Among the names referred to him is that of Corrado Manni, the Pope's personal anaesthetist, who is also head of a nationwide commission for appointments in anaesthesiology. Also under investigation is Luigi Frati, all-powerful dean of Rome University's faculty of medicine, whose wife had remarkably little trouble obtaining a tenured post in history of medicine at the University of L'Aquila, whose brother-in-law has a prestigious position in general pathology and whose niece has just won a coveted research job in anatomical pathology.

It is a scandal that reaches far beyond the medical world, however. When Mr D'Ippolito announced the first results of his investigation a week ago, it provoked cheers from those increasingly sickened by the corruption of the university system as a whole, a system described by one ex-academic as "the last feudal power-structure left in the Western world".

The feudal "barons", as university grandees are nicknamed, have done more than just promote their friends and family into positions of influence. They have eroded the very intellectual basis of university life, in many cases falling far short of acceptable standards and treating their students with indifference bordering on contempt.

The nature of their sins varies from faculty to faculty. In well-funded areas such as science or law, university insiders say, the issue is less one of incompetence than of interference from political parties and powerful industries, which lean on faculty deans to appoint their proteges to influential posts.

Aspiring professors cannot rely on academic brilliance alone: they need a "saint in paradise", a patron who will eventually get them a tenured job but as often as not will demand several years of near-slavish devotion in the form of research assistance first.

Graduate students not prepared to play the game either leave academia or flee abroad.

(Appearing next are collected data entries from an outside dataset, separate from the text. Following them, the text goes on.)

(* ===== verification/FdTableRefine.v ===== *)
(** * Descriptor tables: what the operations promise

    A descriptor is free, reserved or open; an operation is a function on
    slots ([Slots]), and each operation of [FdTable] refines its function. *)

From stdpp Require Import list.
From S2P Require Import Prelude Words Result FdTable FdTableSpec FdTableInv.

Inductive Slot :=
| Free
| Reserved (cloexec : bool)
| Opened (f : Z) (cloexec : bool).

#[global] Instance Slot_eq_dec : EqDecision Slot.
Proof. solve_decision. Defined.

Definition Slots : Type := nat -> Slot.

(** ** The invariant *)

Definition is_some {A} (o : option A) : bool := match o with Some _ => true | None => false end.

Record consistent (n : nat) (F : nat -> option Z) (O R : nat -> bool) : Prop := {
  cs_open : forall fd, O fd = is_some (F fd) || R fd;
  cs_reserved : forall fd, R fd = true -> F fd = None /\ (fd < n)%nat;
}.

Record fd_ok (t : Tab) : Prop := {
  fo_shape : shape t;
  fo_bits : consistent (length (tb_files t)) (file_at t) (bit_at (tb_open t)) (bit_at (tb_reserved t));
}.

Definition slot_of (F : nat -> option Z) (C R : nat -> bool) : Slots := fun fd =>
  match F fd with Some f => Opened f (C fd) | None => if R fd then Reserved (C fd) else Free end.

Definition slot (t : Tab) : Slots := slot_of (file_at t) (bit_at (tb_cloexec t)) (bit_at (tb_reserved t)).

(** [t'] holds the slots [a], and the hooks [ev] ran on the way from [t]. *)
Definition becomes (t t' : Tab) (a : Slots) (ev : list Event) : Prop :=
  fd_ok t' /\ (forall fd, slot t' fd = a fd) /\ tb_events t' = tb_events t ++ ev.

Lemma view_ok t : fd_ok t ->
  view t (length (tb_files t)) (tb_events t) (file_at t) (bit_at (tb_open t)) (bit_at (tb_cloexec t)) (bit_at (tb_reserved t)).
Proof. intros H. apply view_self, H. Qed.

Lemma view_becomes t t' n ev F O C R :
  view t' n (tb_events t ++ ev) F O C R -> consistent n F O R -> becomes t t' (slot_of F C R) ev.
Proof.
  intros [Vs Vl Ve VF VO VC VR] [H1 H2]. split_and!; [|intros fd; unfold slot, slot_of; by rewrite VF, VC, VR|done].
  constructor; [done|]. rewrite Vl. constructor.
  - intros fd. by rewrite VO, VF, VR.
  - intros fd. rewrite VR, VF. apply H2.
Qed.

Lemma becomes_refl t : fd_ok t -> becomes t t (slot t) [].
Proof. intros H. split_and!; [done|done|by rewrite app_nil_r]. Qed.

Lemma becomes_ext t t' a b ev : (forall fd, a fd = b fd) -> becomes t t' a ev -> becomes t t' b ev.
Proof. intros H (H1 & H2 & H3). split_and!; [done|intros fd; by rewrite <- H|done]. Qed.

Lemma becomes_trans t t1 t2 a b ev1 ev2 : becomes t t1 a ev1 -> becomes t1 t2 b ev2 -> becomes t t2 b (ev1 ++ ev2).
Proof. intros (_ & _ & E1) (H1 & H2 & E2). split_and!; [done|done|]. by rewrite E2, E1, app_assoc. Qed.

(** ** Bits and slots *)

Definition busy (s : Slot) : bool := match s with Free => false | _ => true end.

Section bits.
Context (t : Tab) (Ht : fd_ok t).

Lemma open_slot fd : Inner.is_open t fd = busy (slot t fd).
Proof.
  unfold Inner.is_open. rewrite bit_get_at, (cs_open _ _ _ _ (fo_bits _ Ht)). unfold slot, slot_of.
  destruct (file_at t fd); [done|]. cbn. by destruct (bit_at (tb_reserved t) fd).
Qed.

Lemma reserved_slot fd : Inner.is_reserved t fd = match slot t fd with Reserved _ => true | _ => false end.
Proof.
  unfold Inner.is_reserved. rewrite bit_get_at. unfold slot, slot_of. destruct (bit_at (tb_reserved t) fd) eqn:E.
  - by destruct (cs_reserved _ _ _ _ (fo_bits _ Ht) fd E) as [-> _].
  - by destruct (file_at t fd).
Qed.

Lemma file_slot fd : file_at t fd = match slot t fd with Opened f _ => Some f | _ => None end.
Proof. unfold slot, slot_of. destruct (file_at t fd); [done|]. by destruct (bit_at _ _). Qed.

Lemma lookup_slot fd : match tb_files t !! fd with Some (Some f) => Some f | _ => None end = match slot t fd with Opened f _ => Some f | _ => None end.
Proof. rewrite <- file_slot. unfold file_at. by destruct (tb_files t !! fd) as [[]|]. Qed.

Lemma cloexec_slot fd : match slot t fd with Free => True | Reserved c | Opened _ c => bit_at (tb_cloexec t) fd = c end.
Proof. unfold slot, slot_of. destruct (file_at t fd); [done|]. by destruct (bit_at (tb_reserved t) fd). Qed.

Lemma busy_below fd : busy (slot t fd) = true -> (fd < length (tb_files t))%nat.
Proof.
  unfold slot, slot_of. destruct (file_at t fd) eqn:E.
  - intros _. unfold file_at in E. destruct (tb_files t !! fd) eqn:El; [by eapply lookup_lt_Some|done].
  - destruct (bit_at (tb_reserved t) fd) eqn:Er; [|done]. intros _. by apply (cs_reserved _ _ _ _ (fo_bits _ Ht)).
Qed.

Lemma files_below : (length (tb_files t) <= FD_TABLE_MAX)%nat.
Proof. pose proof (sh_files _ (fo_shape _ Ht)). pose proof (sh_max _ (fo_shape _ Ht)). lia. Qed.

End bits.

(** ** The lowest free descriptor *)

Definition lowest_free (a : Slots) (min max : nat) : option nat := head (filter (fun fd => a fd = Free) (seq min (max - min))).

Lemma lowest_free_some a min max fd :
  (min <= fd < max)%nat -> a fd = Free -> (forall j, (min <= j < fd)%nat -> a j <> Free) -> lowest_free a min max = Some fd.
Proof. intros H1 H2 H3. unfold lowest_free. rewrite (filter_seq_first _ min _ fd) by (done || lia). done. Qed.

Lemma lowest_free_none a min max : (forall j, (min <= j < max)%nat -> a j <> Free) -> lowest_free a min max = None.
Proof. intros H. unfold lowest_free. rewrite filter_seq_none; [done|]. intros j Hj. apply H. lia. Qed.

Lemma lowest_free_lt a min max fd : lowest_free a min max = Some fd -> (min <= fd < max)%nat /\ a fd = Free.
Proof.
  unfold lowest_free. intros H. assert (Hin : fd ∈ filter (fun fd => a fd = Free) (seq min (max - min))).
  { destruct (filter _ _); [done|]. cbn in H. simplify_eq. apply list_elem_of_here. }
  apply list_elem_of_filter in Hin as [H1 H2%elem_of_seq]. split; [lia|done].
Qed.

(** The scan by words finds the lowest free descriptor. *)
Lemma find_free_lowest t min max :
  fd_ok t -> Inner.find_free_fd t min max = match lowest_free (slot t) min max with Some fd => Ok fd | None => Err Emfile end.
Proof.
  intros Ht. unfold Inner.find_free_fd. pose proof (sh_open_u64 _ (fo_shape _ Ht)) as Hu.
  pose proof (find_loop_spec (S (length (tb_open t))) (tb_open t) min max Hu ltac:(lia) ltac:(lia)) as Hs.
  assert (Hb : forall j, bit_at (tb_open t) j = busy (slot t j)) by (intros j; rewrite <- open_slot by done; symmetry; apply bit_get_at).
  destruct (Inner.find_loop _ _ _ _) as [r|e]; cbn [rbind].
  - destruct Hs as (H1 & H2 & H3). rewrite Hb in H2. destruct (max <=? r)%nat eqn:E; to_prop.
    + rewrite lowest_free_none; [done|]. intros j Hj Hf. specialize (H3 j ltac:(lia)). by rewrite Hb, Hf in H3.
    + rewrite (lowest_free_some _ _ _ r); [done|lia|by destruct (slot t r)|]. intros j Hj Hf. specialize (H3 j Hj). by rewrite Hb, Hf in H3.
  - destruct Hs as (-> & H). rewrite lowest_free_none; [done|]. intros j Hj Hf. specialize (H j Hj). by rewrite Hb, Hf in H.
Qed.

(** ** Taking and changing a slot *)

Definition slot_for (sl : option Z) (c r : bool) : Slot := match sl with Some f => Opened f c | None => if r then Reserved c else Free end.

Lemma slot_of_upd F C R fd sl c r j :
  slot_of (upd F fd sl) (upd C fd c) (upd R fd r) j = upd (slot_of F C R) fd (slot_for sl c r) j.
Proof. unfold slot_of, upd, slot_for. by destruct (decide (j = fd)). Qed.

Lemma upd_self {A} (f : nat -> A) k v j : f k = v -> upd f k v j = f j.
Proof. unfold upd. by destruct (decide (j = k)) as [->|]. Qed.

Lemma consistent_upd n n' F O R fd sl r :
  consistent n F O R -> (n <= n')%nat -> (fd < n')%nat -> (r = true -> sl = None) ->
  consistent n' (upd F fd sl) (upd O fd (is_some sl || r)) (upd R fd r).
Proof.
  intros [H1 H2] Hn Hfd Hr. constructor; intros j; unfold upd; destruct (decide (j = fd)) as [->|]; auto.
  intros Hj. destruct (H2 j Hj). split; [done|lia].
Qed.

Lemma view_ext t n ev F O C R F' O' C' R' :
  view t n ev F O C R -> (forall j, F j = F' j) -> (forall j, O j = O' j) -> (forall j, C j = C' j) -> (forall j, R j = R' j) ->
  view t n ev F' O' C' R'.
Proof. intros [] HF HO HC HR. constructor; auto; intros fd; [rewrite <- HF|rewrite <- HO|rewrite <- HC|rewrite <- HR]; auto. Qed.

(** A change of one slot; what did not change was as asked already. *)
Lemma view_slot t t' ev F O C R fd sl c r :
  fd_ok t -> view t' (length (tb_files t)) (tb_events t ++ ev) F O C R -> (fd < length (tb_files t))%nat -> (r = true -> sl = None) ->
  (forall j, F j = upd (file_at t) fd sl j) -> (forall j, O j = upd (bit_at (tb_open t)) fd (is_some sl || r) j) ->
  (forall j, C j = upd (bit_at (tb_cloexec t)) fd c j) -> (forall j, R j = upd (bit_at (tb_reserved t)) fd r j) ->
  becomes t t' (upd (slot t) fd (slot_for sl c r)) ev.
Proof.
  intros Ht V Hfd Hr HF HO HC HR. eapply becomes_ext; [|eapply view_becomes; [eapply view_ext; [exact V|done..]|]].
  - intros j. apply slot_of_upd.
  - eapply consistent_upd; [apply Ht|done..].
Qed.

Italy has lost hundreds of first-rate scientists in this way.

In the arts, by contrast, the power politics are purely internal and have given rise to educational abuses on a grand scale.

"There is a saying that giving a university post to an intelligent person is easy; the sign of real power is to give a post to someone of no intelligence at all," says Raffaele Simone, a Rome linguistics professor who has become a pariah in university circles for his denunciations of the system.

Thus the friend of a former minister for the universities has become a professor of comparative didactics, even though she does not have one of the basic prerequisites, a knowledge of foreign languages.

Many of the problems in the universities date back to the 1970s and 1980s, which saw a massive expansion in higher education.

With the number of institutions nearly tripling, from 25 in the late 1960s to 65 now, the number of jobs available was so large that corruption was virtually inevitable.

A law in 1980 converted many casual posts into fully tenured positions, with the result that many people without proper qualifications were sucked into the system.

Mr Simone estimates that, even today, 80 per cent of active university teachers owe their status to the legislation of 1980.